A day as a children's nurse

Your day starts on the children's hospital ward, monitoring the progress of a teenager who's been in a car accident. You talk with his parents, assuring them he's recovering well, and discuss future care plans. Although his mother is very upset, you manage to reassure her that her son is in safe hands, and persuade her to go home and rest. Later, you help monitor a toddler with breathing problems. Since you can't communicate verbally, you pay close attention to the child's facial expressions and movements to try and establish how she is feeling. You enjoy being around children and young people, and making a positive difference to their lives.

Real-life stories

Katie Ryan

Find out more
Careers A-Z

Does this sound like you?

You enjoy communicating with young people, and are good at picking up both verbal and non-verbal clues about how they're feeling. You're calm in a crisis and good at handling people in distress.

What's next after GCSE?

You'll need to do a degree level qualification to be a nurse so will usually need a minimum of five GCSEs (typically including English language or literature and a science subject) at grades 5/4 (C) or above or equivalent level 2 qualification, then go on to take at least two A levels (eg including a subject like human biology, psychology or sociology) or equivalent level 3 qualification.

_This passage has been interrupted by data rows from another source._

(* ===== verification/RbLogic.v ===== *)
(** The program logic for the computations of RbMem.v, on top of Iris: [x ↦ e] owns
    the entry of the element [x], [h ↦r p] the head [h] whose root pointer is [p], and
    [wp] says that a computation has a result. Owned entries are distinct, so that the
    proofs need no conditions on aliasing. *)

From iris.proofmode Require Import environments coq_tactics proofmode.
From iris.base_logic.lib Require Import ghost_map.
From S2P Require Import Prelude RbTree RbMem.

Class rbGS (Σ : gFunctors) := RbGS {
  rb_ent_inG :: ghost_mapG Σ nat rb_entry;
  rb_head_inG :: ghost_mapG Σ nat rbp;
  rb_ent_name : gname;
  rb_head_name : gname
}.

Notation "x ↦ e" := (ghost_map_elem (H0:=rb_ent_inG) rb_ent_name x (DfracOwn 1) e) (at level 20, format "x  ↦  e") : bi_scope.
Notation "h ↦r p" := (ghost_map_elem (H0:=rb_head_inG) rb_head_name h (DfracOwn 1) p) (at level 20, format "h  ↦r  p") : bi_scope.

Section logic.
Context `{!rbGS Σ}.

Definition rb_interp (m : rb_mem) : iProp Σ :=
  ghost_map_auth rb_head_name 1 (rb_heads m) ∗ ghost_map_auth rb_ent_name 1 (rb_ents m).

(** The computation has a result, which satisfies [Φ]. *)
Definition wp {A} (e : rbM A) (Φ : A -> iProp Σ) : iProp Σ :=
  ∀ m, rb_interp m ==∗ ∃ a m', ⌜e m = Some (a, m')⌝ ∗ rb_interp m' ∗ Φ a.

Lemma wp_ret {A} (a : A) Φ : Φ a -∗ wp (rb_ret a) Φ.
Proof. iIntros "H" (m) "Hm !>". iExists a, m. by iFrame. Qed.

Lemma wp_bind {A B} (e : rbM A) (k : A -> rbM B) Φ : wp e (fun a => wp (k a) Φ) -∗ wp (rb_bind e k) Φ.
Proof.
  iIntros "H" (m) "Hm". iMod ("H" with "Hm") as (a m1 E1) "[Hm H]". iMod ("H" with "Hm") as (b m2 E2) "[Hm H]".
  iModIntro. iExists b, m2. iFrame. iPureIntro. unfold rb_bind. by rw E1.
Qed.

Lemma wp_mono {A} (e : rbM A) Φ Ψ : wp e Φ -∗ (∀ a, Φ a -∗ Ψ a) -∗ wp e Ψ.
Proof.
  iIntros "H HΦ" (m) "Hm". iMod ("H" with "Hm") as (a m1 E1) "[Hm H]". iModIntro. iExists a, m1.
  iFrame. iSplit; [done|]. by iApply "HΦ".
Qed.

Lemma wp_get {A} (f : rb_entry -> A) x e Φ : x ↦ e -∗ (x ↦ e -∗ Φ (f e)) -∗ wp (rb_get f (Some x)) Φ.
Proof.
  iIntros "Hx H" (m) "[Hh He]". iDestruct (ghost_map_lookup with "He Hx") as %Hx. iModIntro. iExists (f e), m. iFrame.
  iSplit; [|by iApply "H"]. iPureIntro. unfold rb_get. cbn. by rw Hx.
Qed.

Lemma wp_put f x e Φ : x ↦ e -∗ (x ↦ f e -∗ Φ tt) -∗ wp (rb_put f (Some x)) Φ.
Proof.
  iIntros "Hx H" (m) "[Hh He]". iDestruct (ghost_map_lookup with "He Hx") as %Hx.
  iMod (ghost_map_update (f e) with "He Hx") as "[He Hx]". iModIntro. iExists tt, (set_ents (<[x:=f e]> (rb_ents m)) m).
  iFrame. iSplit; [|by iApply "H"]. iPureIntro. unfold rb_put. cbn. by rw Hx.
Qed.

Lemma wp_root h p Φ : h ↦r p -∗ (h ↦r p -∗ Φ p) -∗ wp (RB_ROOT h) Φ.
Proof.
  iIntros "Hx H" (m) "[Hh He]". iDestruct (ghost_map_lookup with "Hh Hx") as %Hx. iModIntro. iExists p, m. iFrame.
  iSplit; [|by iApply "H"]. iPureIntro. unfold RB_ROOT. by rw Hx.
Qed.

Lemma wp_set_root h p v Φ : h ↦r p -∗ (h ↦r v -∗ Φ tt) -∗ wp (set_root h v) Φ.
Proof.
  iIntros "Hx H" (m) "[Hh He]". iDestruct (ghost_map_lookup with "Hh Hx") as %Hx.
  iMod (ghost_map_update v with "Hh Hx") as "[Hh Hx]". iModIntro. iExists tt, (set_heads (<[h:=v]> (rb_heads m)) m).
  iFrame. iSplit; [|by iApply "H"]. iPureIntro. unfold set_root. by rw Hx.
Qed.

Lemma ent_ne x y (e e' : rb_entry) : x ↦ e -∗ y ↦ e' -∗ ⌜x <> y⌝.
Proof. iIntros "H1 H2". iApply (ghost_map_elem_ne with "H1 H2"). Qed.

(** The rules on proof contexts: the entry is found among the hypotheses. *)
Lemma tac_get {A} Δ i (f : rb_entry -> A) x e Φ :
  envs_lookup i Δ = Some (false, x ↦ e)%I -> envs_entails Δ (Φ (f e)) -> envs_entails Δ (wp (rb_get f (Some x)) Φ).
Proof.
  rw envs_entails_unseal. intros Hi HΦ. rw envs_lookup_split //. cbn. iIntros "[Hx H]". iApply (wp_get with "Hx").
  iIntros "Hx". iApply HΦ. by iApply "H".
Qed.

Lemma tac_put Δ Δ' i f x e Φ :
  envs_lookup i Δ = Some (false, x ↦ e)%I -> envs_simple_replace i false (Esnoc Enil i (x ↦ f e)%I) Δ = Some Δ' ->
  envs_entails Δ' (Φ tt) -> envs_entails Δ (wp (rb_put f (Some x)) Φ).
Proof.
  rw envs_entails_unseal. intros Hi Hr HΦ. rw envs_simple_replace_sound //. cbn. iIntros "[Hx H]".
  iApply (wp_put with "Hx"). iIntros "Hx". iApply HΦ. iApply "H". by iFrame.
Qed.

Lemma tac_root Δ i h (p : rbp) Φ :
  envs_lookup i Δ = Some (false, h ↦r p)%I -> envs_entails Δ (Φ p) -> envs_entails Δ (wp (RB_ROOT h) Φ).
Proof.
  rw envs_entails_unseal. intros Hi HΦ. rw envs_lookup_split //. cbn. iIntros "[Hx H]". iApply (wp_root with "Hx").
  iIntros "Hx". iApply HΦ. by iApply "H".
Qed.

Lemma tac_set_root Δ Δ' i h (p v : rbp) Φ :
  envs_lookup i Δ = Some (false, h ↦r p)%I -> envs_simple_replace i false (Esnoc Enil i (h ↦r v)%I) Δ = Some Δ' ->
  envs_entails Δ' (Φ tt) -> envs_entails Δ (wp (set_root h v) Φ).
Proof.
  rw envs_entails_unseal. intros Hi Hr HΦ. rw envs_simple_replace_sound //. cbn. iIntros "[Hx H]".
  iApply (wp_set_root with "Hx"). iIntros "Hx". iApply HΦ. iApply "H". by iFrame.
Qed.

End logic.

(** One statement: a read or an assignment of a field whose entry is owned. *)
Ltac wp_simpl := cbn [rbe_left rbe_right rbe_parent rbe_color RB_CHILD rb_rotate id].

Ltac wp_find := first [iAssumptionCore | fail 1 "entry not owned"].

Ltac wp_atom e :=
  lazymatch e with
  | rb_ret _ => iApply wp_ret
  | RB_ROOT _ => eapply tac_root; [wp_find|]
  | set_root _ _ => eapply tac_set_root; [wp_find|reflexivity|]
  | RB_LEFT _ => eapply (tac_get _ _ rbe_left); [wp_find|]
  | RB_RIGHT _ => eapply (tac_get _ _ rbe_right); [wp_find|]
  | RB_PARENT _ => eapply (tac_get _ _ rbe_parent); [wp_find|]
  | RB_COLOR _ => eapply (tac_get _ _ rbe_color); [wp_find|]
  | rb_get _ _ => eapply tac_get; [wp_find|]
  | _ => eapply tac_put; [wp_find|reflexivity|]
  end; wp_simpl.

Ltac wp_step :=
  lazymatch goal with
  | |- envs_entails _ (wp (rb_bind ?e _) _) => iApply wp_bind; wp_atom e
  | |- envs_entails _ (wp ?e _) => wp_atom e
  end.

What's next after A level and beyond?

After A levels, you'll need to go to university to do an approved full-time degree in nursing or apply for a nursing degree apprenticeship. For their full-time degrees, some universities may ask for three A levels and have specific subject requirements, so make sure you check with the uni you're interested in directly. Nursing degree apprenticeships are available in some parts of the country and you'll usually need the same level of GCSEs and A levels or equivalent qualifications.